Zäsur bei der Europäischen Zentralbank: Die EZB stemmt sich bei ihrer ersten Zinserhöhung seit elf Jahren mit einem unerwartet kräftigen Schritt gegen die immer weiter ausufernde Inflation. Die Währungshüter um EZB-Präsidentin Christine Lagarde beschlossen am Donnerstag, den Leitzins gleich um einen halben Prozentpunkt auf 0,50 Prozent heraufzusetzen. Auch der Einlagensatz wurde in gleichem Umfang angehoben - und zwar auf 0,00 Prozent. Banken müssen somit nicht mehr draufzahlen, wenn sie überschüssiges Geld bei der EZB parken.

Die Zinsanhebung fiel damit doppelt so stark aus wie Lagarde & Co noch unlängst in Aussicht gestellt hatten. Mit dem Schritt leiten sie eine umfassende Wende in ihrer Geldpolitik ein. Letztmalig hatten die Euro-Wächter im Juli 2011 die Zinsen angehoben.

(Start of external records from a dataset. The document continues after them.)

(** * Othello: board model, evaluator and best-first move search

    A shallow embedding of [src/main.py].  The numpy board of an
    [OthelloState] is a mutable array that lives in a store and is reached
    through a reference, so that copying ([self.board.copy()]) and in-place
    update ([board[x, y] = player]) are distinct, observable effects.  Every
    indexed access is recorded in a trace.  Python exceptions and loops that
    could spin are explicit outcomes of a computation. *)

From stdpp Require Import base option list gmap.
From Stdlib Require Import ZArith Lia.

Local Open Scope Z_scope.

(** ** Outcomes and the computation monad *)

Inductive exn : Type :=
  | IndexError      (* numpy / list index out of range, pop from empty list *)
  | BadReference.   (* an array reference that was never allocated *)

Inductive outcome (A : Type) : Type :=
  | Ok (a : A)
  | Raise (e : exn)
  | OutOfFuel.

Arguments Ok {A} a.
Arguments Raise {A} e.
Arguments OutOfFuel {A}.

Global Instance outcome_ret : MRet outcome := λ A a, Ok a.
Global Instance outcome_bind : MBind outcome := λ A B f m,
  match m with
  | Ok a => f a
  | Raise e => Raise e
  | OutOfFuel => OutOfFuel
  end.

(** An 8x8 [int64] numpy array in C (row-major) order: 64 cells. *)
Abbreviation ndarray := (list Z) (only parsing).
Abbreviation loc := nat (only parsing).

(** One indexed access [array[x, y]] (read or write) on the array at [loc]. *)
Definition access : Type := (loc * Z * Z)%type.

Record world : Type := World {
  store : list ndarray;    (* the arrays allocated so far, by reference *)
  trace : list access      (* indexed accesses, most recent first *)
}.

Definition M (A : Type) : Type := world → outcome (A * world).

Global Instance M_ret : MRet M := λ A a w, Ok (a, w).
Global Instance M_bind : MBind M := λ A B f m w,
  match m w with
  | Ok (a, w') => f a w'
  | Raise e => Raise e
  | OutOfFuel => OutOfFuel
  end.

Definition raise {A} (e : exn) : M A := λ _, Raise e.
Definition out_of_fuel {A} : M A := λ _, OutOfFuel.
Definition lift {A} (o : outcome A) : M A := λ w,
  match o with
  | Ok a => Ok (a, w)
  | Raise e => Raise e
  | OutOfFuel => OutOfFuel
  end.

(** [for x in l: body(x)] without early exit. *)
Fixpoint for_each {A} (l : list A) (body : A → M ()) : M () :=
  match l with
  | [] => mret ()
  | x :: l' => _ ← body x; for_each l' body
  end.

(** [for x in l: s = body(x, s)]: a loop that threads local variables. *)
Fixpoint for_fold {A S} (l : list A) (body : A → S → M S) (s : S) : M S :=
  match l with
  | [] => mret s
  | x :: l' => s' ← body x s; for_fold l' body s'
  end.

(** ** numpy arrays *)

(** 64-bit two's complement wrap-around of numpy [int64] arithmetic. *)
Definition wrap64 (z : Z) : Z := (z + 2 ^ 63) mod 2 ^ 64 - 2 ^ 63.

(** An index along an axis of length 8: negative indices count from the
    end, anything outside [-8, 8) raises [IndexError]. *)
Definition np_index (i : Z) : outcome nat :=
  if decide (0 ≤ i < 8) then Ok (Z.to_nat i)
  else if decide (-8 ≤ i < 0) then Ok (Z.to_nat (i + 8))
  else Raise IndexError.

Definition log_access (b : loc) (x y : Z) : M () := λ w,
  Ok ((), {| store := store w; trace := (b, x, y) :: trace w |}).

Definition load (b : loc) : M ndarray := λ w,
  match store w !! b with
  | Some a => Ok (a, w)
  | None => Raise BadReference
  end.

Definition save (b : loc) (a : ndarray) : M () := λ w,
  if decide (b < length (store w))%nat
  then Ok ((), {| store := <[b := a]> (store w); trace := trace w |})
  else Raise BadReference.
(** A divisor below [2^32] normalises to a single non-zero digit; both
    quotient digits of the portable branch are then exact. *)
Lemma DivideHighBy_portable_small (high d : Z) :
  0 <= high < 2 ^ 64 -> 0 < d < 2 ^ 32 ->
  DivideHighBy_portable high d = Some ((high * 2 ^ 64 / d) mod 2 ^ 64).
Proof.
  intros Hh Hd.
  rewrite wide_quotient_reduce by lia.
  unfold DivideHighBy_portable.
  pose proof (Z.mod_pos_bound high d ltac:(lia)) as Mb.
  set (h := high mod d) in *.
  destruct (Z.eqb_spec h 0) as [E|E]; [rewrite E; reflexivity|].
  destruct (LeadingZeroCount64_spec d ltac:(lia)) as [R1 R2].
  set (ldz := LeadingZeroCount64 d) in *.
  assert (L32 : 32 <= ldz).
  { destruct (Z.lt_ge_cases ldz 32) as [Lt|]; [|assumption].
    assert (2 ^ ldz <= 2 ^ 31) by (apply Z.pow_le_mono_r; lia).
    change (2 ^ 63) with (2 ^ 32 * 2 ^ 31) in R2. nia. }
  set (s := 2 ^ (ldz - 32)).
  assert (Ps : 0 < s) by (apply Z.pow_pos_nonneg; lia).
  assert (Es : 2 ^ ldz = s * 2 ^ 32).
  { unfold s. rewrite <- Z.pow_add_r by lia. f_equal. lia. }
  assert (Dn : static_cast uint64_t (Z.shiftl d ldz) = d * s * 2 ^ 32).
  { rewrite Z.shiftl_mul_pow2 by lia. rewrite u64_id by lia. lia. }
  assert (Nn : static_cast uint64_t (Z.shiftl h ldz) = h * s * 2 ^ 32).
  { rewrite Z.shiftl_mul_pow2 by lia. rewrite u64_id by nia. lia. }
  rewrite Dn, Nn.
  assert (Bd : 2 ^ 31 <= d * s < 2 ^ 32).
  { change (2 ^ 63) with (2 ^ 31 * 2 ^ 32) in R2.
    change (2 ^ 64) with (2 ^ 32 * 2 ^ 32) in R2. nia. }
  assert (Dh : static_cast uint32_t (Z.shiftr (d * s * 2 ^ 32) 32) = d * s).
  { rewrite Z.shiftr_div_pow2, Z.div_mul by lia. apply u32_id. lia. }
  assert (Dl : static_cast uint32_t (Z.land (d * s * 2 ^ 32) 4294967295) = 0).
  { change 4294967295 with (Z.ones 32). rewrite Z.land_ones by lia.
    now rewrite Z.mod_mul by lia. }
  rewrite Dh, Dl.
  assert (Q : h * s * 2 ^ 32 / (d * s) = h * 2 ^ 32 / d).
  { replace (h * s * 2 ^ 32) with (h * 2 ^ 32 * s) by ring.
    apply Z.div_mul_cancel_r; lia. }
  rewrite Q.
  set (qh := h * 2 ^ 32 / d) in *.
  assert (Bq : 0 <= qh < 2 ^ 32).
  { split; [apply Z.div_pos; lia|]. apply Z.div_lt_upper_bound; nia. }
  pose proof (Z.div_mod (h * 2 ^ 32) d ltac:(lia)) as Dm.
  pose proof (Z.mod_pos_bound (h * 2 ^ 32) d ltac:(lia)) as Bm.
  fold qh in Dm. set (r := (h * 2 ^ 32) mod d) in *.
  assert (Er : h * s * 2 ^ 32 - qh * (d * s) = r * s) by nia.
  rewrite Er, knuth_adjust_stays by exact Bq.
  assert (Dp : static_cast uint64_t
                 (static_cast uint64_t (Z.shiftl (h * s * 2 ^ 32) 32)
                  - static_cast uint64_t (d * s * 2 ^ 32 * qh))
               = r * s * 2 ^ 32).
  { rewrite Z.shiftl_mul_pow2 by lia. rewrite !u64_mod.
    rewrite <- Zminus_mod.
    replace (h * s * 2 ^ 32 * 2 ^ 32 - d * s * 2 ^ 32 * qh)
      with (r * s * 2 ^ 32) by nia.
    apply Z.mod_small. change (2 ^ 64) with (2 ^ 32 * 2 ^ 32). nia. }
  rewrite Dp.
  assert (Ql : r * s * 2 ^ 32 / (d * s) = r * 2 ^ 32 / d).
  { replace (r * s * 2 ^ 32) with (r * 2 ^ 32 * s) by ring.
    apply Z.div_mul_cancel_r; lia. }
  rewrite Ql.
  assert (Bl : 0 <= r * 2 ^ 32 / d < 2 ^ 32).
  { split; [apply Z.div_pos; lia|]. apply Z.div_lt_upper_bound; nia. }
  rewrite (u32_id (r * 2 ^ 32 / d)) by exact Bl.
  rewrite Z.shiftl_mul_pow2 by lia.
  rewrite (u64_id (qh * 2 ^ 32))
    by (change (2 ^ 64) with (2 ^ 32 * 2 ^ 32); nia).
  rewrite lor_disjoint by exact Bl.
  f_equal. unfold qh, r. apply two_digits; lia.
Qed.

Weitere Zinsschritte in Aussicht gestellt

"Der EZB-Rat kam zu dem Urteil, dass im Zuge seiner Leitzinsnormalisierung ein grösserer erster Schritt angemessen ist als auf seiner vorangegangenen Sitzung signalisiert", erläuterte Lagarde. Sie stellte zudem weitere Zinsschritte in Aussicht: "Auf unseren nächsten Zinssitzungen wird eine weitere Normalisierung der Zinsen angemessen sein."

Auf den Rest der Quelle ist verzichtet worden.